[RECORDS FOR THE EXERCISE — start]

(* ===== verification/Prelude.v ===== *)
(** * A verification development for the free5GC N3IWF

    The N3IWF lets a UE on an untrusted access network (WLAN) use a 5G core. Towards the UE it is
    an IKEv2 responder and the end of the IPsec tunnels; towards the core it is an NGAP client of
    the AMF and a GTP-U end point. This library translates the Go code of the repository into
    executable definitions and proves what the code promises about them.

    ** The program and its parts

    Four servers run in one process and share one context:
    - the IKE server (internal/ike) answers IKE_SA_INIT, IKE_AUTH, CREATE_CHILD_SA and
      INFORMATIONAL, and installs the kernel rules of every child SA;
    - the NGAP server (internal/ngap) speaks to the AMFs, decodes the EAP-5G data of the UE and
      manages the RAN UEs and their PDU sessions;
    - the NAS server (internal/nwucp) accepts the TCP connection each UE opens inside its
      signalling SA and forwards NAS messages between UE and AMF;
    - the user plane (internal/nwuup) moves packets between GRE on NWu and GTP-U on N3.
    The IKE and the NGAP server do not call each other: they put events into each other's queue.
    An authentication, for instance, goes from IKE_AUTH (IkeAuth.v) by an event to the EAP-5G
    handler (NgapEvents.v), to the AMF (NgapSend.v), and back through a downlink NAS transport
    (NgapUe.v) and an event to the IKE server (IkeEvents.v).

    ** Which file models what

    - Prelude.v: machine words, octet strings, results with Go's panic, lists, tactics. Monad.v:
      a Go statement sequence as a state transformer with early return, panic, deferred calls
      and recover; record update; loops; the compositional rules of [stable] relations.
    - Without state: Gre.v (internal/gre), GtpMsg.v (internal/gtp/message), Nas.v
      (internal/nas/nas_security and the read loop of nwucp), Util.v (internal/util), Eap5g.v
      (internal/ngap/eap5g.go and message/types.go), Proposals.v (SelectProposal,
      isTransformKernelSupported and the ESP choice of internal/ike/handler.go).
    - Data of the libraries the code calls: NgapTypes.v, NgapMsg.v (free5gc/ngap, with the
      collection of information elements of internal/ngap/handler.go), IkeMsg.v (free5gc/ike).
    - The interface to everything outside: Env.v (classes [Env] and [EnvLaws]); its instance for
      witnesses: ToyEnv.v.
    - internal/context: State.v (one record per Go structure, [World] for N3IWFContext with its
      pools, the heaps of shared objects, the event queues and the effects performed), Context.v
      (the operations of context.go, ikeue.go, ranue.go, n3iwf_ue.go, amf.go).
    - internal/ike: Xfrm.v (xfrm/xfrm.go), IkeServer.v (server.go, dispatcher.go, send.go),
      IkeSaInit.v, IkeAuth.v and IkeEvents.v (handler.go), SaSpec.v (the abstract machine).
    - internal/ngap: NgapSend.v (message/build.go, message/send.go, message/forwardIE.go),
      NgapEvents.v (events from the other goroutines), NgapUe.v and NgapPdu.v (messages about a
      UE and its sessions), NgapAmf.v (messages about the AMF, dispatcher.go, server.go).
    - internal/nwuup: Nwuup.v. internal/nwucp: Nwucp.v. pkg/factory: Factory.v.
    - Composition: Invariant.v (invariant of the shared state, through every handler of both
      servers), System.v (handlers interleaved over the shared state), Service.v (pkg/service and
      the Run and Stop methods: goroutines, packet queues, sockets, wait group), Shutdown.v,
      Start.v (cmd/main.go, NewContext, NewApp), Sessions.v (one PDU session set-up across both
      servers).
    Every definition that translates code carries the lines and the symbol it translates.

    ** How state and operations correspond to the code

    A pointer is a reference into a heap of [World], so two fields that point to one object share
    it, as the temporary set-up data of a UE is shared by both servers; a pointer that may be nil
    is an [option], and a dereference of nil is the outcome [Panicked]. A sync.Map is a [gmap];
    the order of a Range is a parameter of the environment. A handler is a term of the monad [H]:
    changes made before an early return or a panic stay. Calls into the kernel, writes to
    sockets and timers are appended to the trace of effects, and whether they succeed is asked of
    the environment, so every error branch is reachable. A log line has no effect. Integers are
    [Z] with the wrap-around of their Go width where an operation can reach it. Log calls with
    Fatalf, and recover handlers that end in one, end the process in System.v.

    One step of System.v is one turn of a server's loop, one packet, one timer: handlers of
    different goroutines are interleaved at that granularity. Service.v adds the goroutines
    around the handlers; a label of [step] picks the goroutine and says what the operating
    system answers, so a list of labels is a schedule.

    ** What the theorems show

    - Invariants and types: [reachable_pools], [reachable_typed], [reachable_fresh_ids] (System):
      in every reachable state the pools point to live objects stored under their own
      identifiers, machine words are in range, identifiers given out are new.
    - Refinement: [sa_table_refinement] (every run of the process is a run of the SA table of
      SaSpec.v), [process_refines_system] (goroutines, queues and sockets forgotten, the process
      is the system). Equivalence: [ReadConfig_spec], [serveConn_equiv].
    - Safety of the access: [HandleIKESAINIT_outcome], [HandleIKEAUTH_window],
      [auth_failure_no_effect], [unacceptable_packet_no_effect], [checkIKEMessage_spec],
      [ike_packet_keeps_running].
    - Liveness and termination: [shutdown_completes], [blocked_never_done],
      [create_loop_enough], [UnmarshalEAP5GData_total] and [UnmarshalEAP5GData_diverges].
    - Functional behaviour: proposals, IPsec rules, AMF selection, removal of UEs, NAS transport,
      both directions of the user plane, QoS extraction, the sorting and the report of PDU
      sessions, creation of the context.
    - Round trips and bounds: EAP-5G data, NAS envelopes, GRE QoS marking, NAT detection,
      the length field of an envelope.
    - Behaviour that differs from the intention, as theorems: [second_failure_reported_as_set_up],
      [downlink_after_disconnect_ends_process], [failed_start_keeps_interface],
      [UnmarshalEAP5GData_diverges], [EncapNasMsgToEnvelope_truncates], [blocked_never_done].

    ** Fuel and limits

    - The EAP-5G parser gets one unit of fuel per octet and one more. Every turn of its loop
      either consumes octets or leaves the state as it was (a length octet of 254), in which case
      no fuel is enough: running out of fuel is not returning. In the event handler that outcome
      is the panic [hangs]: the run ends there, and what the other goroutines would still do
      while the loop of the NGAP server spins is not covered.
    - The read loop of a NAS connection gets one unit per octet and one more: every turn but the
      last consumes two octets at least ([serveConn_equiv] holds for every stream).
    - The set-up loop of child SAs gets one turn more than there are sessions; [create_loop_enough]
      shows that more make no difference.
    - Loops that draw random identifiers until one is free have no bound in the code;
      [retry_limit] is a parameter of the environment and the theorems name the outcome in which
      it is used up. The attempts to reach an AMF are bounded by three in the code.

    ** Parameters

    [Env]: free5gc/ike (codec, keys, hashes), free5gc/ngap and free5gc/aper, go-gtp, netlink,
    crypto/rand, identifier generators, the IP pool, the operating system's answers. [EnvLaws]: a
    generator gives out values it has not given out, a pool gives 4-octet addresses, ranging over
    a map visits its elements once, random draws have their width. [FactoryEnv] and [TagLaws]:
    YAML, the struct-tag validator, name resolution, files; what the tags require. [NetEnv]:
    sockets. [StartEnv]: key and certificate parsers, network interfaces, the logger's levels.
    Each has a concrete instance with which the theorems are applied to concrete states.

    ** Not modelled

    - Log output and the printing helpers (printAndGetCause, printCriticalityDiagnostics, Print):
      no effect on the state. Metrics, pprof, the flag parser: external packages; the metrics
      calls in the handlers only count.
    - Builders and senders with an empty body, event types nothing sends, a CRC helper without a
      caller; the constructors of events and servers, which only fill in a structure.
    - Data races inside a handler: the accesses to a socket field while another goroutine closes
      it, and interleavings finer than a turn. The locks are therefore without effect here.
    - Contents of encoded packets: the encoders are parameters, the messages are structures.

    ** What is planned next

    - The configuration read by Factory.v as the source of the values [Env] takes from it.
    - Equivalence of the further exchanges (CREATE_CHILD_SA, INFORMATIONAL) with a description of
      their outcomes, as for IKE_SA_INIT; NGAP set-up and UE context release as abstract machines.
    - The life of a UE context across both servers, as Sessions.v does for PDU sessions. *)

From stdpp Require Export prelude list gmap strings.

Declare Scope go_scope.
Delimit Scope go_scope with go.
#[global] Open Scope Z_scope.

[RECORDS FOR THE EXERCISE — finish]

__EXERCISE BRIEF__.
Of the lines above, retype only those from the line containing "executable definitions and" through the line containing "INFORMATIONAL, and installs", including both, exactly.

__COMPLETED TASK__.
    executable definitions and proves what the code promises about them.

    ** The program and its parts

    Four servers run in one process and share one context:
    - the IKE server (internal/ike) answers IKE_SA_INIT, IKE_AUTH, CREATE_CHILD_SA and
      INFORMATIONAL, and installs the kernel rules of every child SA;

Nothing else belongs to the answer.